Archer Rig
1. Created the joints for the mesh and renamed it as shown in the lecture (To allow easy retargeting for UE). I created an extra arrow joint to help with the weight paint of the arrow props:
2. Created FK controls for the joints (except arrows) and parent constrained them after match transforming to locally position them in the correct orientation and place. My controls are nestled in a pad group and an offset group that are used to create a cleaner control rig. For example, the pad group holds the translation and rotation values from the match transforms (which can be zeroed out to go to the world position origin easily if anything goes wrong). The offset group is currently a clean null group that I can add set-driven keys to so that the actual NURBS curves won't have double transforms when I create set-driven keys for them:
3. Created a layer for the geometries and joints for easy access during grading; they are in reference mode when the file is opened. Final deformation test:
Extras:
1. IKFK switch:
I created an IKFK switch for the arms and legs. Usually, I would make sure the hands and feet were in world position, but since we aren't focusing on IKs this week, I let them remain in their local orientation, and later, I could add a world-local switch attribute.

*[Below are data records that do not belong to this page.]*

Lemma build_indication_response_safe a0 a m : agent_ok a0 a -> ran_indication_request m <> None ->
  safe a0 (build_indication_response a m).
Proof.
  intros Ha Hm. unfold build_indication_response. destruct (ran_indication_request m) as [params|]; [|done].
  assert (H : mapM (ran_read a) params <> Undef).
  { clear. induction params as [|p params IH]; [done|]. simpl. destruct p; simpl; try done; by destruct (mapM (ran_read a) params). }
  destruct (mapM (ran_read a) params) as [map| |]; [|done|done]. destruct Ha. by split.
Qed.

(** C33. The agent under any sequence of datagrams of a peer that follows the protocol (decodable or
    not, control messages with any number of entries): nothing undefined happens; while the process lives,
    the integers stay [int]s, the UEs keep their RNTIs, the slices stay the same but for their policies,
    and the minimum ratios add up to at most 100, modulo 256. *)
Theorem e2_agent_safe (a0 : @agent_t Fl) (datagrams : list (list Z)) :
  agent_ok a0 a0 -> Forall datagram_ok datagrams -> safe a0 (e2_agent_task f_to_u32 unpack a0 datagrams).
Proof.
  intros H F. cut (forall a, agent_ok a0 a -> safe a0 (e2_agent_task f_to_u32 unpack a datagrams)); [by auto|]. clear H.
  induction F as [|buf l Hb _ IH]; intros a Ha; cbn [e2_agent_task]; [done|].
  assert (Hs : safe a0 (handle_master_message f_to_u32 unpack a buf)).
  { unfold handle_master_message, datagram_ok in *. destruct (unpack buf) as [m|]; [|done]. destruct (msg_type m); try done.
    - unfold handle_indication_request. pose proof (build_indication_response_safe a0 a m Ha Hb).
      by destruct (ran_indication_request m).
    - by apply build_indication_response_safe.
    - destruct Hb as (es & E & Fe). unfold handle_control. rewrite E. by apply control_loop_safe. }
  destruct (handle_master_message f_to_u32 unpack a buf) as [a1| |]; [by apply IH|done|done].
Qed.
End Control.

(** ** Datagrams that end the process *)

Definition toy_agent : @agent_t Z := mk_agent 7 0 (-1) 0 [] [mk_slice 0 (mk_nssai 0 0) (mk_policy 0 0 100)] [].
Definition toy_f_to_u32 (z : Z) : outcome Z := if (0 <=? z) && (z <? 2 ^ 32) then Done z else Undef.
(** A decoder that knows four messages. *)
Definition toy_unpack (buf : list Z) : option (@RANMessage Z) :=
  match buf with
  | [0] => Some (mk_message SUBSCRIPTION None None)
  | [1] => Some (mk_message INDICATION_REQUEST (Some [GNB_ID; MAX_PRB]) None)
  | [2] => Some (mk_message INDICATION_RESPONSE None None)
  | [3] => Some (mk_message CONTROL None (Some [mk_entry SLICING_CONTROL NOT_SET]))
  | [4] => Some (mk_message INDICATION_REQUEST (Some [GNB_ID; UE_LIST]) None)
  | [5] => Some (mk_message CONTROL None (Some [mk_entry MAX_PRB (INT64_VALUE 50);
                   mk_entry SLICING_CONTROL (SLICING_VALUE (mk_ctrl_msg 0 (Some 0) 30 60))]))
  | _ => None
  end.

(** The agent does not survive a single datagram that it can decode but does not expect: a subscription or
    a request for the maximum number of PRBs (which a control message can write) fails an assertion; an
    indication response, or a control entry without a value, makes it use a member of the message that is not there. *)
Theorem e2_agent_fragile :
  e2_agent_task toy_f_to_u32 toy_unpack toy_agent [[0]] = Exit /\
  e2_agent_task toy_f_to_u32 toy_unpack toy_agent [[1]] = Exit /\
  e2_agent_task toy_f_to_u32 toy_unpack toy_agent [[2]] = Undef /\
  e2_agent_task toy_f_to_u32 toy_unpack toy_agent [[3]] = Undef.
Proof. done. Qed.

(** A UE that has been sent 16 MiB and one byte: the report says 16 MiB. *)
Definition toy_e2_ue : @e2_ue Z :=
  mk_e2_ue 100 false 0 0 0 0 300 0 9 0 2 (-181) 5 20 (2 ^ 24 + 1) 0 0 9 1000 0 0 9 (mk_nssai 1 2).
Definition busy_agent : @agent_t Z := toy_agent <| e2_UEs := [toy_e2_ue] |>.

Theorem report_rounds_bytes :
  dl_total_bytes toy_e2_ue = 16777217 /\ ur_dl_total_bytes (ue_info_of toy_e2_ue) = 16777216 /\
  ur_dl_total_bytes (ue_info_of (toy_e2_ue <| dl_total_bytes := 2 ^ 24 + 3 |>)) = 2 ^ 24 + 4.
Proof. done. Qed.

Lemma indication_response_faithful_witness :
  exists map, handle_master_message toy_f_to_u32 toy_unpack busy_agent [4] =
      Done (mk_agent 7 0 (-1) 0 [toy_e2_ue] (SL_info toy_agent) [map]) /\
    key <$> map = [GNB_ID; UE_LIST] /\ Forall (entry_faithful busy_agent) map.
Proof.
  apply (indication_response_faithful toy_f_to_u32 toy_unpack busy_agent [4] [GNB_ID; UE_LIST]
    (mk_message INDICATION_REQUEST (Some [GNB_ID; UE_LIST]) None)); done.
Defined.

Lemma e2_agent_safe_witness : safe toy_agent (e2_agent_task toy_f_to_u32 toy_unpack toy_agent [[4]; [9]; [5]]).
Proof.
  apply (e2_agent_safe toy_f_to_u32 toy_unpack toy_agent [[4]; [9]; [5]]).
  - split; done.
  - repeat constructor; try done. eexists. split; [reflexivity|]. repeat constructor; by eexists.
Defined.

I'm also not fond of how the IKFK control rotates with the arms, so next time I'll limit the transforms or use a point constraint instead.
2. Stretch attribute:
The IK controls for the limbs have a stretch attribute created using matrix math nodes. They actually changed some of the math nodes in the Maya 2026 updates. For example, "addDoubleLinear" is now "addDL."
In my rig file, there is a hidden group called "deformation_grp" that holds the joints and systems. It keeps the IK and stretchy systems, making it easier to export the skeleton mesh to Unreal Engine in a later process and to better organize the rig overall.